CFBE41o- cells expressing WT CFTR were seeded onto permeable supports to generate polarized monolayers grown under immersed conditions (typically ~6 days until mature). Test compounds (e.g., uHTS159, ChemSpace US Inc., CSSS00160668684) and/or PKA inhibitor (H89 2HCl, Selleckchem, S1582) were applied bilaterally for 15 min. At the end of each incubation, monolayers were transferred to ice-cold PBS and oxidation of glycan chains followed by biotinylation with Hydrazide-LC-Biotin (Thermo Scientific, 21340)125. Cells were next lysed in RIPA buffer supplemented with protease and phosphatase inhibitor, and equal amounts of total protein immunoprecipitated using Streptavidin magnetic beads (Thermo Scientific (Pierce), 88817). Immunoprecipitated proteins were resolved on 8-16% Novex, Tris-Glycine SDS-PAGE (Thermo Fischer Scientific, XP08165BOX) and transferred to nitrocellulose membrane (Bio-Rad, 1620112). CFTR proteins were blotted with specific antibodies UNC596, UNC217, UNC432, UNC570, UNC450 (CFTR Antibody Distribution Program, UNC-Chapel Hill, Dr. Martina Gentzsch), followed by detection with HRP-goat-anti-mouse antibody (Abcam, ab205719). Specific bands were visualized with SuperSignal ELISA Femto Maximum Sensitivity Substrate (Thermo Scientific, 37074). The ChemiDoc MP System was used for imaging. Band densities were quantified with ImageLab 5.2.1 software, and normalized to corresponding bands from UNC596 (as loading control) followed by normalization to DMSO-treated conditions. Results were plotted and expressed as mean ± SEM. Single-factor ANOVA was used to determine significance.

IC50 determination and in vitro PDE enzyme activity assay

PDE-Glo Phosphodiesterase Assay (Promega, V1361), recombinant human PDE4B (Abcam, ab125582), and recombinant human PDE3A (Abcam, ab125582) were used in a 384-well plate format to determine IC50 of test compounds according to the manufacturer’s protocol. Recombinant PDE enzymes were titrated to establish optimal concentrations (determined for PDE4B or PDE3A as 3 ng/reaction) and reaction times (identified as 20 min).

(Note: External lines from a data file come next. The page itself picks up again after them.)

(* ===== verification/Program.v ===== *)
(** SBPF versions, function registries, the loader's built-in program
    ([src/program.rs]) and the VM configuration ([src/vm.rs], [Config]). *)
From stdpp Require Import sorting.
From S2P Require Import Prelude Error Ebpf.
Open Scope rust_scope.

(** * Versions *)

(* src/program.rs:11-26, SBPFVersion *)
Inductive SBPFVersion := V0 | V1 | V2 | V3 | V4 | Reserved.

#[export] Instance SBPFVersion_eq_dec : EqDecision SBPFVersion.
Proof. solve_decision. Defined.

(** The derived [PartialOrd] compares the positions of the variants. *)
(* src/program.rs:12-26, PartialOrd for SBPFVersion *)
Definition version_index (v : SBPFVersion) : Z :=
  match v with V0 => 0 | V1 => 1 | V2 => 2 | V3 => 3 | V4 => 4 | Reserved => 5 end.
Definition version_eqb (v w : SBPFVersion) : bool := version_index v =? version_index w.
Definition version_leb (v w : SBPFVersion) : bool := version_index v <=? version_index w.

(* src/program.rs:29-34, manual_stack_frame_bump *)
Definition manual_stack_frame_bump (self : SBPFVersion) : bool :=
  version_eqb self V1 || version_eqb self V2.
(* src/program.rs:35-38, stack_frame_gaps *)
Definition stack_frame_gaps (self : SBPFVersion) : bool := version_eqb self V0.
(* src/program.rs:40-43, enable_pqr *)
Definition enable_pqr (self : SBPFVersion) : bool := version_eqb self V2.
(* src/program.rs:44-47, explicit_sign_extension_of_results *)
Definition explicit_sign_extension_of_results (self : SBPFVersion) : bool := version_eqb self V2.
(* src/program.rs:48-51, swap_sub_reg_imm_operands *)
Definition swap_sub_reg_imm_operands (self : SBPFVersion) : bool := version_eqb self V2.
(* src/program.rs:52-55, disable_neg *)
Definition disable_neg (self : SBPFVersion) : bool := version_eqb self V2.
(* src/program.rs:57-60, callx_uses_src_reg *)
Definition callx_uses_src_reg (self : SBPFVersion) : bool := version_eqb self V2.
(* src/program.rs:61-64, disable_lddw *)
Definition disable_lddw (self : SBPFVersion) : bool := version_eqb self V2.
(* src/program.rs:65-68, disable_le *)
Definition disable_le (self : SBPFVersion) : bool := version_eqb self V2.
(* src/program.rs:69-72, move_memory_instruction_classes *)
Definition move_memory_instruction_classes (self : SBPFVersion) : bool := version_eqb self V2.
(* src/program.rs:74-77, static_syscalls *)
Definition static_syscalls (self : SBPFVersion) : bool := version_leb V3 self.
(* src/program.rs:78-81, enable_stricter_elf_headers *)
Definition enable_stricter_elf_headers (self : SBPFVersion) : bool := version_leb V3 self.
(* src/program.rs:82-85, enable_lower_rodata_vaddr *)
Definition enable_lower_rodata_vaddr (self : SBPFVersion) : bool := version_leb V3 self.
(* src/program.rs:86-89, enable_jmp32 *)
Definition enable_jmp32 (self : SBPFVersion) : bool := version_leb V3 self.
(* src/program.rs:90-93, callx_uses_dst_reg *)
Definition callx_uses_dst_reg (self : SBPFVersion) : bool := version_leb V3 self.

(* src/program.rs:95-103, calculate_call_imm_target_pc *)
Definition calculate_call_imm_target_pc (self : SBPFVersion) (pc imm : Z) : Z :=
  if static_syscalls self
  then as_u32 (i64_saturating_add (i64_saturating_add (as_i64 pc) imm) 1)
  else as_u32 imm.

(** * Configuration *)

(* src/vm.rs:55-90, Config *)
Record Config := {
  max_call_depth : Z;
  stack_frame_size : Z;
  enable_address_translation : bool;
  enable_stack_frame_gaps : bool;
  instruction_meter_checkpoint_distance : Z;
  enable_instruction_meter : bool;
  enable_register_tracing : bool;
  enable_symbol_and_section_labels : bool;
  reject_broken_elfs : bool;
  noop_instruction_rate : Z;
  sanitize_user_provided_values : bool;
  optimize_rodata : bool;
  allow_memory_region_zero : bool;
  aligned_memory_mapping : bool;
  enabled_sbpf_versions : SBPFVersion * SBPFVersion;
}.

(* src/vm.rs:92-97, Config::stack_size *)
Definition stack_size {E} (self : Config) : Exec E Z :=
  u64_mul self.(stack_frame_size) self.(max_call_depth).

(* src/vm.rs:99-121, Default for Config *)
Definition default_config : Config := {|
  max_call_depth := 64;
  stack_frame_size := 4096;
  enable_address_translation := true;
  enable_stack_frame_gaps := true;
  instruction_meter_checkpoint_distance := 10000;
  enable_instruction_meter := true;
  enable_register_tracing := false;
  enable_symbol_and_section_labels := false;
  reject_broken_elfs := false;
  noop_instruction_rate := 256;
  sanitize_user_provided_values := true;
  optimize_rodata := true;
  allow_memory_region_zero := true;
  aligned_memory_mapping := false;
  enabled_sbpf_versions := (V0, V4);
|}.

(** * Function registries *)

(* src/program.rs:106-110, FunctionRegistry *)
Abbreviation FunctionRegistry T := (gmap Z (list Z * T)).

(** A function pointer of a built-in is its address: pointers are compared by
    address, and what the function does is a parameter of the VM. *)
(* src/program.rs:227-228, BuiltinFunction *)
Abbreviation BuiltinFunction := Z (only parsing).

(* src/program.rs:230-237, BuiltinProgram *)
Record BuiltinProgram := {
  config : option Config;
  sparse_registry : FunctionRegistry BuiltinFunction;
}.

Section Registry.
Context {T : Type}.
Implicit Types map : FunctionRegistry T.

(* src/program.rs:112-118, Default for FunctionRegistry *)
Definition default_registry : FunctionRegistry T := ∅.

(** Iteration of the B-tree: ascending keys. *)
Definition btree_le (e1 e2 : Z * (list Z * T)) : Prop := e1.1 <= e2.1.
#[export] Instance btree_le_dec e1 e2 : Decision (btree_le e1 e2).
Proof. unfold btree_le. apply _. Defined.
Definition btree_entries map : list (Z * (list Z * T)) := merge_sort btree_le (map_to_list map).

(* src/program.rs:121-139, FunctionRegistry::register_function *)
Definition register_function `{EqDecision T} map (key : Z) (name : list Z) (value : T)
    : Exec ElfError (FunctionRegistry T) :=
  match map !! key with
  | None => Ret (<[key := (name, value)]> map)
  | Some entry =>
      if bool_decide (entry.2 = value) then Ret map else Err (SymbolHashCollision key)
  end.

(* src/program.rs:179-182, FunctionRegistry::unregister_function *)
Definition unregister_function map (key : Z) : FunctionRegistry T := delete key map.

(* src/program.rs:184-187, FunctionRegistry::keys *)
Definition keys map : list Z := fst <$> btree_entries map.

(* src/program.rs:189-194, FunctionRegistry::iter *)
Definition iter map : list (Z * (list Z * T)) := btree_entries map.

(* src/program.rs:196-202, FunctionRegistry::lookup_by_key *)
Definition lookup_by_key map (key : Z) : option (list Z * T) := map !! key.

(* src/program.rs:204-210, FunctionRegistry::lookup_by_name *)
Definition lookup_by_name map (name : list Z) : option (list Z * T) :=
  (fun e => e.2) <$> list_find (fun v => v.1 = name) (snd <$> btree_entries map).
End Registry.

(** [b"entrypoint"] *)
Definition entrypoint_name : list Z := [101; 110; 116; 114; 121; 112; 111; 105; 110; 116].

(* src/program.rs:246-252, BuiltinProgram::new_loader *)
Definition new_loader (config : Config) : BuiltinProgram :=
  {| config := Some config; sparse_registry := default_registry |}.
(* src/program.rs:254-260, BuiltinProgram::new_builtin *)
Definition new_builtin : BuiltinProgram :=
  {| config := None; sparse_registry := default_registry |}.
(* src/program.rs:262-268, BuiltinProgram::new_mock *)
Definition new_mock : BuiltinProgram :=
  {| config := Some default_config; sparse_registry := default_registry |}.

(* src/program.rs:270-273, BuiltinProgram::get_config *)
Definition get_config {E} (self : BuiltinProgram) : Exec E Config :=
  expect UnwrapNone self.(config).
(* src/program.rs:275-278, BuiltinProgram::get_function_registry *)
Definition get_function_registry (self : BuiltinProgram) : FunctionRegistry BuiltinFunction :=
  self.(sparse_registry).

Section Hashed.
Context `{Hash : Murmur3}.

(* src/program.rs:141-177, FunctionRegistry::register_function_hashed_legacy *)
Definition register_function_hashed_legacy (self : FunctionRegistry Z) (loader : BuiltinProgram)
    (hash_name : bool) (name : list Z) (value : Z) : Exec ElfError (FunctionRegistry Z * Z) :=
  let! config := get_config loader in
  let! key :=
    if hash_name then
      let hash :=
        if bool_decide (name = entrypoint_name) then hash_symbol_name entrypoint_name
        else hash_symbol_name (le_bytes 8 value) in
      match lookup_by_key (get_function_registry loader) hash with
      | Some _ => Err (SymbolHashCollision hash)
      | None => Ret hash
      end
    else Ret (as_u32 value) in
  let! self := register_function self key
    (if config.(enable_symbol_and_section_labels) || bool_decide (name = entrypoint_name)
     then name else []) value in
  Ret (self, key).

(* src/program.rs:291-301, BuiltinProgram::register_function *)
Definition builtin_register_function (self : BuiltinProgram) (name : list Z)
    (value : BuiltinFunction) : Exec ElfError BuiltinProgram :=
  let key := hash_symbol_name name in
  let! registry := register_function self.(sparse_registry) key name value in
  Ret {| config := self.(config); sparse_registry := registry |}.
End Hashed.

(** No key names both a function of the program and a syscall of the loader. *)
Definition registries_disjoint (functions : FunctionRegistry Z) (loader : BuiltinProgram) : Prop :=
  forall key, is_Some (lookup_by_key functions key) ->
    lookup_by_key (get_function_registry loader) key = None.

(** A hash for examples: the byte sum. *)
Program Definition sum_hash : Murmur3 := {|
  murmur3_finish32 bs := as_u32 (foldr Z.add 0 bs);
|}.
Next Obligation. intros. by apply uwrap_range. Qed.

(** * Lemmas *)

Section RegistryLemmas.
Context {T : Type}.
Implicit Types map : FunctionRegistry T.

Lemma btree_entries_elem map (k : Z) (e : list Z * T) :
  (k, e) ∈ btree_entries map <-> map !! k = Some e.
Proof. unfold btree_entries. by rewrite merge_sort_Permutation, elem_of_map_to_list. Qed.

Lemma btree_entries_sorted map (i j : nat) (ki kj : Z) (ei ej : list Z * T) :
  (i < j)%nat -> btree_entries map !! i = Some (ki, ei) ->
  btree_entries map !! j = Some (kj, ej) -> ki < kj.
Proof.
  intros Hij Hi Hj.
  assert (Hle : ki <= kj).
  { assert (HS : StronglySorted btree_le (btree_entries map)).
    { apply StronglySorted_merge_sort; [intros ???; unfold btree_le; lia|].
      intros ??; unfold btree_le; lia. }
    revert i j Hij Hi Hj. induction HS as [|e es HS IH HF]; intros i j Hij Hi Hj; [done|].
    destruct j as [|j]; [lia|]. destruct i as [|i]; simpl in *; [|eapply (IH i j); eauto; lia].
    simplify_eq. rewrite Forall_forall in HF. apply (HF (kj, ej)), list_elem_of_lookup. eauto. }
  assert (Hne : ki <> kj); [|lia]. intros ->.
  assert (HND : NoDup (fst <$> btree_entries map)).
  { unfold btree_entries. rewrite merge_sort_Permutation. apply NoDup_fst_map_to_list. }
  assert (i = j); [|lia]. eapply (NoDup_lookup _ i j kj HND); rewrite list_lookup_fmap.
  - by rewrite Hi.
  - by rewrite Hj.
Qed.
End RegistryLemmas.

(** * Properties *)

(** Registering a function.  A free key gets the given name and value; a key
    already bound to the same value keeps its entry; a key bound to another
    value is refused with [SymbolHashCollision].  No other entry changes, no
    entry is overwritten, and the call never panics. *)
Theorem register_function_spec {T} `{EqDecision T} (map : FunctionRegistry T) (key : Z)
    (name : list Z) (value : T) :
  match register_function map key name value with
  | Ret map' =>
      (exists n, lookup_by_key map' key = Some (n, value) /\
        (lookup_by_key map key = None -> n = name)) /\
      (forall k entry, lookup_by_key map k = Some entry -> lookup_by_key map' k = Some entry) /\
      (forall k, k <> key -> lookup_by_key map' k = lookup_by_key map k)
  | Err e => e = SymbolHashCollision key /\
      exists n v, lookup_by_key map key = Some (n, v) /\ v <> value
  | Panic _ => False
  end.
Proof.
  unfold register_function, lookup_by_key. destruct (map !! key) as [[n v]|] eqn:Hk.
  - case_bool_decide; simpl in *; subst; naive_solver.
  - split_and!; [by eexists; rewrite lookup_insert_eq| |by intros; rewrite lookup_insert_ne].
    intros k e He. destruct (decide (key = k)) as [->|]; [congruence|].
    by rewrite lookup_insert_ne.
Qed.

(** Looking a function up by name returns the entry of the smallest key that
    carries the name (the iteration order of the B-tree), and nothing exactly
    when no entry carries it. *)
Theorem lookup_by_name_spec {T} (map : FunctionRegistry T) (name : list Z) :
  match lookup_by_name map name with
  | Some (n, v) => n = name /\ exists k, lookup_by_key map k = Some (name, v) /\
      forall k' v', lookup_by_key map k' = Some (name, v') -> k <= k'
  | None => forall k v, lookup_by_key map k <> Some (name, v)
  end.
Proof.
  unfold lookup_by_name, lookup_by_key.
  destruct (list_find _ _) as [[i [n v]]|] eqn:Hf; simpl.
  - apply list_find_Some in Hf as (Hi & Hn & Hmin). simpl in Hn. subst n. split; [done|].
    rewrite list_lookup_fmap_Some in Hi. destruct Hi as ([k e] & He & Hi). simpl in He. subst e.
    exists k. split; [apply btree_entries_elem, list_elem_of_lookup; eauto|].
    intros k' v' Hk'%btree_entries_elem. apply list_elem_of_lookup in Hk' as [j Hj].
    destruct (Nat.lt_trichotomy i j) as [Hlt|[->|Hlt]]; [|by simplify_eq|].
    + pose proof (btree_entries_sorted _ _ _ _ _ _ _ Hlt Hi Hj). lia.
    + exfalso. eapply (Hmin j (name, v')); [|done|done]. by rewrite list_lookup_fmap, Hj.
  - intros k v Hk%btree_entries_elem. apply list_find_None in Hf.
    rewrite Forall_forall in Hf. apply (Hf (name, v)); [|done].
    apply list_elem_of_fmap. by exists (k, (name, v)).
Qed.

(** Hashed registration keeps functions and syscalls apart.  When names are
    hashed (before SBPFv3), a successful registration gives a key that no syscall
    of the loader uses, and disjointness of the two registries is preserved. *)
Theorem register_function_hashed_disjoint `{Hash : Murmur3} (self self' : FunctionRegistry Z)
    (loader : BuiltinProgram) (name : list Z) (value key : Z) :
  registries_disjoint self loader ->
  register_function_hashed_legacy self loader true name value = Ret (self', key) ->
  registries_disjoint self' loader /\
  lookup_by_key (get_function_registry loader) key = None /\
  (exists n, lookup_by_key self' key = Some (n, value)).
Proof.
  intros Hdis. unfold register_function_hashed_legacy.
  destruct (get_config loader) as [cfg| |]; [simpl|done|done].
  set (hash := if bool_decide _ then _ else _).
  destruct (lookup_by_key _ hash) eqn:Hfree; simpl; [done|].
  unfold register_function. destruct (self !! hash) as [[n v]|] eqn:Hk.
  - case_bool_decide; simpl; intros; simplify_eq. split_and!; [done|done|]. by exists n.
  - simpl. intros [= <- <-]. split_and!; [|done|by eexists; apply lookup_insert_eq].
    intros k. unfold lookup_by_key. destruct (decide (k = hash)) as [->|Hne]; [done|].
    rewrite lookup_insert_ne by done. apply Hdis.
Qed.

Lemma register_function_hashed_disjoint_witness :
  exists self' key,
    register_function_hashed_legacy (Hash := sum_hash) ∅ new_mock true entrypoint_name 7
      = Ret (self', key) /\
    registries_disjoint self' new_mock.
Proof.
  eexists _, _. split; [vm_compute; reflexivity|].
  apply (register_function_hashed_disjoint (Hash := sum_hash) ∅ _ new_mock entrypoint_name 7
    (@hash_symbol_name sum_hash entrypoint_name)).
  - intros k [e He]. vm_compute in He. congruence.
  - vm_compute. reflexivity.
Defined.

Test compound was added to each plate in serial dilution and relative luminescent signal was detected using a BioTek Synergy Neo2 plate reader. For calculating IC50 of test compounds, relative luminescent signal was plotted against concentration with GraphPad Prism 10 software (Sigmoidal, 4PL, X as concentration function).

Statistical methods

Descriptive statistics (mean, median, standard deviation and standard error of mean) were applied to in vitro continuous data (e.g., Isc). All in vitro studies were conducted in paired fashion (same day, same cell passage). A p-value (α) of less than or equal to 0.05 was considered statistically significant, based on single-factor ANOVA, paired t-tests and/or Mann-Whitney analysis.